Once you have a content strategy, it’s time to start writing…

But what should you write about?

Google has always been the way to build organic traffic…sometimes called “search traffic”. These are the users that you attract to your website or blog through “rankings” and “keyword research”.

Keyword research is basically the process of finding phrases and terms that people search a lot on Google. It’s a good way of anticipating your market. If a “keyword” has thousands of queries per month on Google then it’s possible by ranking highly for it, you would be able to capture some traffic.

The more traffic you capture, the better chance that someone “converts” in either buying your product or seeing an ad that they then click on.

More on that in a later edition…

In the age of AI though, being top ranked in Google isn’t exactly the best way to attract eyeballs to your website anymore. That’s because Google place paid ads and now their “AI Overview” over almost all of the top organic results.

It does not stop people from doing SEO and gunning for that coveted #1 position in Google. But it’s mostly a vanity metric at this point.

It’s not what it used to be and doesn’t spell instant success for your blog like it used.

If you look at the top of the search rankings these days, you will find the knowledge graph, YouTube videos, and relevant website posts.

If it’s just blue links, you’re maybe in luck! Unfortunately, those blue links and the top search results are probably giant publications that you will never outrank.

This is what makes it so tough for the little guy these days.

There was once a day when the top organic results for something like “fondue recipes” were niche, microblogs run by your Aunt Sally.

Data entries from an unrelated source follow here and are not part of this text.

Lemma valid_shape_dims_not_negative (shape0 : pyshape) :
  valid_shape shape0 = true ->
  existsb (fun n => n <? 0) (shape_dims shape0) = false.
Proof.
  destruct shape0 as [n|dims]; simpl; intros H.
  - rewrite orb_false_r. apply Z.ltb_ge. apply Z.ltb_lt in H. lia.
  - now apply valid_dims_not_negative.
Qed.

(** The run of the constructor on the owner path, in full. *)
Lemma init_owner_run shape0 dt ord dev st w :
  existsb (fun n => n <? 0) (shape_dims shape0) = false ->
  __init__ shape0 dt ord true None (Some dev) (Some st) w =
  let mirror := mk_ndarray (next_data w) (shape_dims shape0) dt ord in
  let w1 :=
    mk_world (queue w ++ [buffer_allocate st mirror])
      (Datatypes.S (next_data w)) in
  match _offload_libraries (device_id dev) with
  | Some lib =>
      (Ok (mk_OffloadArray ord dt None dev st (product (shape_dims shape0))
             (shape_dims shape0)
             (itemsize dt * product (shape_dims shape0)) (Some mirror) lib),
       w1)
  | None => (Raised (KeyError (device_id dev)), w1)
  end.
Proof.
  intros Hdims. unfold __init__, numpy_empty. run.
  destruct shape0 as [n|dims]; simpl in *; rewrite Hdims; simpl;
    rewrite ?product_singleton;
    destruct (_offload_libraries (device_id dev)); reflexivity.
Qed.

(** [__init__], owner path: whenever the constructor returns for a call
    without base and with [alloc_arr] set, it has taken one new host
    memory block for the mirror, of the shape, dtype and order asked for,
    and handed the stream exactly one command, the allocation of the
    buffer of that mirror; the handle is an owner bound to the device and
    stream given, its mirror has the handle's shape, and its library is
    the one loaded for the device. *)
Theorem init_owner_allocates_once shape0 dt ord dev st w h w' :
  __init__ shape0 dt ord true None (Some dev) (Some st) w = (Ok h, w') ->
  exists mirror,
    w' =
    mk_world (queue w ++ [buffer_allocate st mirror])
      (Datatypes.S (next_data w)) /\
    mirror = mk_ndarray (next_data w) (shape_dims shape0) dt ord /\
    array h = Some mirror /\ has_mirror h = true /\ is_owner h = true /\
    device h = dev /\ stream h = st /\ order h = ord /\
    _offload_libraries (device_id dev) = Some (_library h).
Proof.
  intros H.
  destruct (existsb (fun n => n <? 0) (shape_dims shape0)) eqn:Hdims.
  - revert H. unfold __init__, numpy_empty. run.
    destruct shape0; simpl in *; rewrite Hdims; discriminate.
  - rewrite (init_owner_run _ dt ord dev st w Hdims) in H. simpl in H.
    destruct (_offload_libraries (device_id dev)) as [lib|];
      [|discriminate H].
    injection H as <- <-. eexists. split; [reflexivity|].
    repeat split; simpl.
    unfold has_mirror; simpl.
    now destruct (list_eq_dec Z.eq_dec (shape_dims shape0) (shape_dims shape0)).
Qed.

(** [__init__] with [alloc_arr=False] and no base: nothing is allocated
    and nothing is handed to the stream, the handle has no host mirror,
    and the shape is not checked at all: any dimensions are accepted, a
    negative size included. *)
Theorem init_without_alloc_checks_nothing shape0 dt ord dev st w lib :
  _offload_libraries (device_id dev) = Some lib ->
  exists h,
    __init__ shape0 dt ord false None (Some dev) (Some st) w = (Ok h, w) /\
    array h = None /\ has_mirror h = false /\
    shape h = shape_dims shape0 /\ size h = product (shape_dims shape0) /\
    nbytes h = itemsize dt * product (shape_dims shape0).
Proof.
  intros Hlib. unfold __init__. run.
  destruct shape0 as [n|dims]; simpl; rewrite Hlib; eexists;
    (split; [reflexivity|]); simpl; rewrite ?product_singleton; auto 10.
Qed.

(** [__init__] looks the library of the device up last: whenever a call
    without base raises [KeyError], the key is the id of the device, no
    library is loaded for it, and on the allocating path the buffer of
    the mirror has been allocated by then (without [alloc_arr] the world
    is the one before the call). *)
Theorem init_missing_library_raises_last shape0 dt ord alloc dev st w k w' :
  __init__ shape0 dt ord alloc None (Some dev) (Some st) w =
    (Raised (KeyError k), w') ->
  k = device_id dev /\
  _offload_libraries (device_id dev) = None /\
  w' =
  (if alloc
   then mk_world
          (queue w ++
           [buffer_allocate st
              (mk_ndarray (next_data w) (shape_dims shape0) dt ord)])
          (Datatypes.S (next_data w))
   else w).
Proof.
  unfold __init__, numpy_empty. run. intros H.
  repeat break_hyp H.
  all: injection H as <- <-; auto.
Qed.



(** No call of the constructor with a base whose host mirror is held in
    C order hands anything to a stream or takes host memory, and
    destroying the handle it returns does not either. *)
Theorem view_never_touches_stream shape0 dt ord alloc b a dev st w h w' :
  array b = Some a ->
  arr_order a = order_C ->
  __init__ shape0 dt ord alloc (Some b) dev st w = (Ok h, w') ->
  w' = w /\ __del__ h w' = (Ok PyNone, w).
Proof.
  intros Ha Horder H.
  assert (Hbase : base h = Some b)
    by (now destruct (init_returns_consistent _ _ _ _ _ _ _ _ _ _ H)
          as (_ & _ & _ & Hb)).
  assert (Hw : w' = w).
  { revert H. unfold __init__. run. intros H. repeat break_hyp H.
    all: now injection H as _ <-. }
  subst w'. split; [reflexivity|].
  unfold __del__. now rewrite Hbase.
Qed.

(** An owner built and then destroyed: whenever the two calls run to
    the end, the stream has received the allocation of the buffer of the
    new mirror and then the release of the buffer of that same mirror,
    and nothing else. *)
Theorem owner_lifecycle_allocate_release shape0 dt ord dev st w r w' :
  (h <- __init__ shape0 dt ord true None (Some dev) (Some st) ;; __del__ h) w
    = (Ok r, w') ->
  r = PyNone /\
  w' =
  mk_world
    (queue w ++
     [buffer_allocate st
        (mk_ndarray (next_data w) (shape_dims shape0) dt ord);
      buffer_release st
        (Some (mk_ndarray (next_data w) (shape_dims shape0) dt ord))])
    (Datatypes.S (next_data w)).
Proof.
  unfold mbind at 1.
  destruct (existsb (fun n => n <? 0) (shape_dims shape0)) eqn:Hdims.
  - unfold __init__, numpy_empty. run.
    destruct shape0; simpl in *; rewrite Hdims; discriminate.
  - rewrite (init_owner_run _ dt ord dev st w Hdims). simpl.
    destruct (_offload_libraries (device_id dev)); [|discriminate].
    unfold __del__. run. intros H. injection H as <- <-.
    now rewrite <- app_assoc.
Qed.

(** [__len__] of a handle the constructor returned: the integer itself for
    an integer shape, the leading dimension for a sequence, and 1 for the
    empty shape. *)
Theorem len_of_constructed shape0 dt ord alloc b dev st w h w' :
  __init__ shape0 dt ord alloc b dev st w = (Ok h, w') ->
  __len__ h =
  match shape0 with
  | ShapeInt n => n
  | ShapeSeq (d :: _) => d
  | ShapeSeq [] => 1
  end.
Proof.
  unfold __init__, numpy_empty. run. intros H.
  repeat break_hyp H.
  all: injection H as <- _; unfold __len__; simpl; reflexivity.
Qed.

(** ** [fill], [zero] and [one] *)

(** [fill]: when it returns, it returns the handle itself, the value had
    the handle's element type, and the stream has received exactly one
    command, the fill kernel over all [size] elements with the value as
    given; no host memory was taken. *)
Theorem fill_returns_self_one_kernel self value w r w' :
  fill self value w = (Ok r, w') ->
  r = PyHandle self /\
  dtype_eq_type (dtype self) (type_of value) = true /\
  exists dt,
    map_data_types (dtype self) = Ok dt /\
    w' =
    mk_world
      (queue w ++
       [invoke_kernel (stream self) (_library self) pymic_offload_array_fill
          [PyInt dt; PyInt (size self); PyHandle self; value]])
      (next_data w).
Proof.
  unfold fill. run. intros H. repeat break_hyp H.
  injection H as <- <-. apply negb_false_iff in E.
  repeat split; eauto.
Qed.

Google loved niche blogs run by passionate people. But once word got out that people could monetize ranking for niche things, it became a race to the bottom.

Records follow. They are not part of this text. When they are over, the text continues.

(** Whatever the generate screen does, the records it appends are one for
    each password it generated and showed, with the length and the flags
    it was called with. *)
Lemma run_generate_screen_records env n types_set ul uu ud us w :
  generated_into n ul uu ud us w
    (final (run_generate_screen env n types_set ul uu ud us w)).
Proof.
  assert (Hwp : wp (run_generate_screen env n types_set ul uu ud us)
                  (fun _ w' => generated_into n ul uu ud us w w')
                  (fun _ w' => generated_into n ul uu ud us w w') w).
  { unfold run_generate_screen.
    apply (wp_while_true_both
             (run_generate_screen_body env n types_set ul uu ud us)
             (fun _ w' =>
                exists more new,
                  saved_passwords w' = (saved_passwords w ++ more)%list /\
                  trace w' = (trace w ++ new)%list /\
                  Forall (made_with n ul uu ud us) more /\
                  forall tail,
                    shown_passwords (new ++ tail)
                    = (map rec_password more ++ shown_passwords tail)%list)).
    - intros s [lines tr1 sv1] [more [new [Hsv [Htr [Hmade Hshown]]]]].
      cbn in Hsv, Htr. subst tr1 sv1.
      assert (Hmade' : forall pwd,
                 Forall (made_with n ul uu ud us)
                   (more ++ [mkRecord pwd n ul uu ud us])).
      { intros pwd. apply Forall_app. split; [assumption|].
        repeat constructor. }
      unfold wp, run_generate_screen_body, generate_password, random_choices,
        save_generated_password.
      run.
      match goal with
      | |- context [draw_from ?p ?d ?i ?k] =>
          destruct (draw_from p d i k) as [picked|]
      end; run.
      + destruct lines as [|line lines]; run;
          repeat match goal with
            | |- context [if ?b then _ else _] => destruct b; run
            end;
          (exists (more ++ [mkRecord (join picked) n ul uu ud us])%list;
           eexists; cbn [saved_passwords trace];
           split; [now rewrite <- app_assoc|];
           split; [rewrite <- !app_assoc; cbn [app]; reflexivity|]);
          first [ split; [apply Hmade'|];
                  intros tail; rewrite <- app_assoc, Hshown;
                  cbn [app shown_passwords]; rewrite map_app, <- app_assoc;
                  reflexivity
                | split; [|apply Hmade'];
                  rewrite Hshown; cbn [app shown_passwords];
                  rewrite map_app; reflexivity ].
      + exists more. eexists. cbn [saved_passwords trace].
        split; [reflexivity|].
        split; [rewrite <- !app_assoc; cbn [app]; reflexivity|].
        split; [|assumption].
        rewrite Hshown. cbn [shown_passwords]. now rewrite app_nil_r.
    - intros s w0 [more [new [Hsv [Htr [Hmade Hshown]]]]].
      exists more, new. repeat split; auto.
      specialize (Hshown []). rewrite !app_nil_r in Hshown. auto.
    - exists [], []. rewrite !app_nil_r. repeat split; auto. }
  unfold wp in Hwp.
  destruct (run_generate_screen env n types_set ul uu ud us w); exact Hwp.
Qed.

Lemma final_then_ret {A B} (m : M A) (b : B) w :
  final (bind m (fun _ => ret b) w) = final (m w).
Proof. unfold bind, ret. now destruct (m w). Qed.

Keyword research became a term used by pseudo experts. People looking to make passive income started blogs because they found a vertical that had low competition and high search volume.

I know because I was one of these people.

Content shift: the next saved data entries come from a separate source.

(** X6: on the branch with data, the fetch tensors of [_BuildMetric] follow
    the positions of the breakdown names: the key [ap] is the slice 0 of the
    AP output of the detection-metrics op, and for the name at position [i]
    the four keys [ap_<name>], [ap_ha_weighted_<name>], [pr_<name>] and
    [pr_ha_weighted_<name>] are the slices [i] of the four outputs of the same
    op, which is built for the class id, with the numbers of ground-truth
    and prediction boxes of the data and the configuration of the object.
    (The names are distinct and no name is [ha_weighted_] followed by a
    name, so that no key is written twice.) *)
Theorem BuildMetric_keys_follow_positions (self : WaymoAPMetrics F)
    (fd : FeedData F) (classid : Z) :
  let names := get_breakdown_names_from_config (_waymo_metric_config self) in
  let op := {| op_classid := classid;
               op_num_gt_bboxes := length (gt_imgid (gt fd));
               op_num_pd_bboxes := length (pd_imgid (pd fd));
               op_config := _waymo_metric_config self |} in
  NoDup names ->
  (forall a b, a ∈ names -> b ∈ names -> a <> "ha_weighted_" +:+ b) ->
  exists scalars curves feed_dict,
    _BuildMetric self (Some fd) classid = Ok (scalars, curves, feed_dict) /\
    scalars !! "ap" = Some (SAp op 0) /\
    curves !! "pr" = Some (CPr op 0) /\
    ("ha_weighted" ∉ names ->
       scalars !! "ap_ha_weighted" = Some (SApHa op 0) /\
       curves !! "pr_ha_weighted" = Some (CPrHa op 0)) /\
    (forall (i : nat) (name : string), names !! i = Some name ->
       scalars !! ("ap_" +:+ name) = Some (SAp op i) /\
       scalars !! ("ap_ha_weighted_" +:+ name) = Some (SApHa op i) /\
       curves !! ("pr_" +:+ name) = Some (CPr op i) /\
       curves !! ("pr_ha_weighted_" +:+ name) = Some (CPrHa op i)).
Proof.
  intros names op Hnd Hfree. unfold _BuildMetric. fold names. cbv zeta. fold op.
  eexists _, _, _. split; [reflexivity|].
  unfold add_breakdown_metrics.
  set (d0 := (<["ap_ha_weighted" := SApHa op 0]> (<["ap" := SAp op 0]> ∅),
              <["pr_ha_weighted" := CPrHa op 0]> (<["pr" := CPr op 0]> ∅))
             : gmap string (ScalarTensor F) * gmap string (CurveTensor F)).
  destruct (add_breakdown_entries_untouched (SAp op) (SApHa op) (CPr op) (CPrHa op)
              (enumerate names) d0) as [U1 U2].
  rewrite enumerate_snd in U1, U2.
  split; [|split; [|split]].
  - rewrite U1; [reflexivity|]. intros n _. split; simpl; discriminate.
  - rewrite U2; [reflexivity|]. intros n _. split; simpl; discriminate.
  - intros Hno. split.
    + rewrite U1; [reflexivity|]. intros n Hn. split; simpl; [|discriminate].
      intros [= E]. apply Hno. by rewrite E.
    + rewrite U2; [reflexivity|]. intros n Hn. split; simpl; [|discriminate].
      intros [= E]. apply Hno. by rewrite E.
  - intros i name Hi.
    apply (add_breakdown_entries_lookup (SAp op) (SApHa op) (CPr op) (CPrHa op)
             (enumerate names) d0).
    + by rewrite enumerate_snd.
    + by rewrite enumerate_snd.
    + by apply enumerate_elem.
Qed.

Soon, everyone and their mother (not just Aunt Sally) were starting niche blogs. It became oversaturated quickly. The YouTube channel Income School (which has >200K subscribers), for example, taught its viewers how to throw up blogs quickly with little to no expertise.

It only got worse once those big media companies (that, again, you will never outrank) started acquiring niche blogs and backlink to each other. In bulk, they became huge content farms, producing bad content. It was over.

I’ve written that Google won’t bite the hand that feeds when it comes to search…yet.

While niche blogs are mostly dead, organic results are still seemingly important to Google. They still do algorithm updates, and they’re trying to right the ship. Hell, there might come a day when they prioritize niche blogs again and our rankings rise like a phoenix.

I’m skeptical. But in my bones, I feel that blogging is still important and I want to give this a full-go.

Rankings and keywords shouldn’t stop you from honing your content strategy on a website of your own. Sure, it’ll be discouraging for a while. I know mine is. I just got my first click in the Google Search Console after weeks of posting new content.

Yes…I’m absolutely cooking. But I’m learning about my niche and vertical through the massive amount of data Google provides to me through the search console. “Keyword research” is helping me see if there really is a market for me here.

Only time will tell, but I’m going to have to get more creative in order to get more clicks to my blog…but how?